(** The selection step of [get], run when the container is not empty:
    the pair taken out of the container, if any. *)
Definition get_select (non_saturated_only not_idle_only : bool)
  : M (option (nat * ref)) :=
  fun s =>
    if non_saturated_only then
      match first_not SATURATED s with
      | Some (obj_id, conn_or_pool) =>
        (Return (Some (obj_id, conn_or_pool)),
         set_container (Dict.remove Nat.eqb obj_id (_container s)) s)
      | None => (Return None, s)
      end
    else if negb not_idle_only then
      match Dict.popitem (_container s) with
      | Some (kv, rest) => (Return (Some kv), set_container rest s)
      | None => (Raise KeyError, s)
      end
    else
      match first_not IDLE s with
      | Some (obj_id, conn_or_pool) =>
        (Return (Some (obj_id, conn_or_pool)),
         set_container (Dict.remove Nat.eqb obj_id (_container s)) s)
      | None => (Return None, s)
      end.

Fixpoint get_loop (fuel : nat) (env : police -> police) (t : task)
         (block : bool) (timeout : option float)
         (non_saturated_only not_idle_only : bool) : B (option ref) :=
  fun s =>
    match fuel with
    | O => None
    | S fuel' =>
      match ctx_cursor s t with
      | Some _ => Some (Raise AtomicTraffic, s)
      | None =>
        if (len (_container s) =? 0)%Z
           && match maxsize s with
              | Some m => (len (_registry s) <? m)%Z
              | None => false
              end
        then Some (Return None, s)
        else
          match (if (0 <? len (_container s))%Z
                 then get_select non_saturated_only not_idle_only s
                 else (Return None, s)) with
          | (Raise e, s1) => Some (Raise e, s1)
          | (Return (Some (obj_id, conn_or_pool)), s1) =>
            (* the cursor is set, the loop is left *)
            Some ((_set_cursor t (Some (obj_id, conn_or_pool)) ;;
                   concurrency <- gets concurrency ;;
                   (if concurrency
                    then container_push_front obj_id conn_or_pool
                    else ret tt) ;;
                   (match timeout with
                    | Some _ => _set_wait_clock t None
                    | None => ret tt
                    end) ;;
                   ret (Some conn_or_pool)) s1)
          | (Return None, s1) =>
            if block then
              let s2 := asyncio_sleep env s1 in
              match timeout with
              | Some tm =>
                match ctx_wait_clock s2 t with
                | None => Some (Raise AssertionError, s2)
                | Some w =>
                  let w' := (w + quantum)%float in
                  match _set_wait_clock t (Some w') s2 with
                  | (_, s3) =>
                    if (tm <=? w')%float
                    then Some ((_set_wait_clock t None ;;
                                raise UnavailableTraffic) s3)
                    else get_loop fuel' env t block timeout
                                  non_saturated_only not_idle_only s3
                  end
                end
              | None =>
                get_loop fuel' env t block timeout
                         non_saturated_only not_idle_only s2
              end
            else Some (Raise UnavailableTraffic, s1)
          end
      end
    end.

Definition get (fuel : nat) (env : police -> police) (t : task)
           (block : bool) (timeout : option float)
           (non_saturated_only not_idle_only : bool) : B (option ref) :=
  fun s =>
    let s0 := match timeout with
              | Some _ => snd (_set_wait_clock t (Some 0%float) s)
              | None => s
              end in
    get_loop fuel env t block timeout non_saturated_only not_idle_only s0.

Definition get_nowait (fuel : nat) (env : police -> police) (t : task)
           (non_saturated_only not_idle_only : bool) : B (option ref) :=
  get fuel env t false None non_saturated_only not_idle_only.

(** The sub police officer, if any, that knows the indicator: the first
    registered item whose nested arbiter has the key in its map. *)
Definition locate_by_beacon (k : key) (s : police) : option (nat * ref) :=
  find (fun kv =>
          match pool (objects s (snd kv)) with
          | Some sub_map_keys => existsb (key_eqb k) sub_map_keys
          | None => false
          end)
       (_registry s).

Fixpoint locate_loop (fuel : nat) (env : police -> police) (t : task)
         (obj_id : nat) (conn_or_pool : ref)
         (block : bool) (timeout : option float) : B (option ref) :=
  fun s =>
    match fuel with
    | O => None
    | S fuel' =>
      match ctx_cursor s t with
      | Some (cursor_obj_id, cursor_conn_or_pool) =>
        if Nat.eqb cursor_obj_id obj_id
        then Some (Return (Some cursor_conn_or_pool), s)
        else Some (Raise AtomicTraffic, s)
      | None =>
        if Dict.mem Nat.eqb obj_id (_container s) then
          Some (((if negb (concurrency s)
                  then modify (fun s =>
                         set_container
                           (Dict.remove Nat.eqb obj_id (_container s)) s)
                  else ret tt) ;;
                 _set_cursor t (Some (obj_id, conn_or_pool)) ;;
                 (match timeout with
                  | Some _ => _set_wait_clock t None
                  | None => ret tt
                  end) ;;
                 ret (Some conn_or_pool)) s)
        else if negb block then Some (Raise UnavailableTraffic, s)
        else
          let s2 := asyncio_sleep env s in
          match timeout with
          | Some tm =>
            match ctx_wait_clock s2 t with
            | None => Some (Raise AssertionError, s2)
            | Some w =>
              let w' := (w + quantum)%float in
              match _set_wait_clock t (Some w') s2 with
              | (_, s3) =>
                if (tm <=? w')%float
                then Some (Raise TimeoutError, s3)
                else locate_loop fuel' env t obj_id conn_or_pool
                                 block timeout s3
              end
            end
          | None =>
            locate_loop fuel' env t obj_id conn_or_pool block timeout s2
          end
      end
    end.

(** [locate]; its argument is an indicator or, wrongly, a class. *)
Definition locate (fuel : nat) (env : police -> police) (t : task)
           (traffic_indicator : MappableTraffic + pytype)
           (block : bool) (timeout : option float) : B (option ref) :=
  fun s =>
    let s0 := match timeout, ctx_wait_clock s t with
              | Some _, None => snd (_set_wait_clock t (Some 0%float) s)
              | _, _ => s
              end in
    match traffic_indicator with
    | inr _ => Some (Raise ValueError, s0)
    | inl indicator =>
      let k := key_of indicator in
      let found :=
        match Dict.get key_eqb k (_map s0) with
        | Some conn_or_pool => Some (id conn_or_pool, conn_or_pool)
        | None => locate_by_beacon k s0
        end in
      match found with
      | None => Some (Return None, s0)
      | Some (obj_id, conn_or_pool) =>
        locate_loop fuel env t obj_id conn_or_pool block timeout s0
      end
    end.

Definition beacon (fuel : nat) (env : police -> police)
           (traffic_indicator : MappableTraffic + pytype) : B bool :=
  fun s =>
    match traffic_indicator with
    | inl indicator =>
      Some (Return (Dict.mem key_eqb (key_of indicator) (_map s)), s)
    | inr traffic_type =>
      match _find_by fuel env traffic_type true s with
      | Some (Return found, s') =>
        Some (Return (match found with Some _ => true | None => false end), s')
      | Some (Raise e, s') => Some (Raise e, s')
      | None => None
      end
    end.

----------------------------------------

Try it: Please say how many lines in the records above contain the word "found", and give only that number.

Your response: 4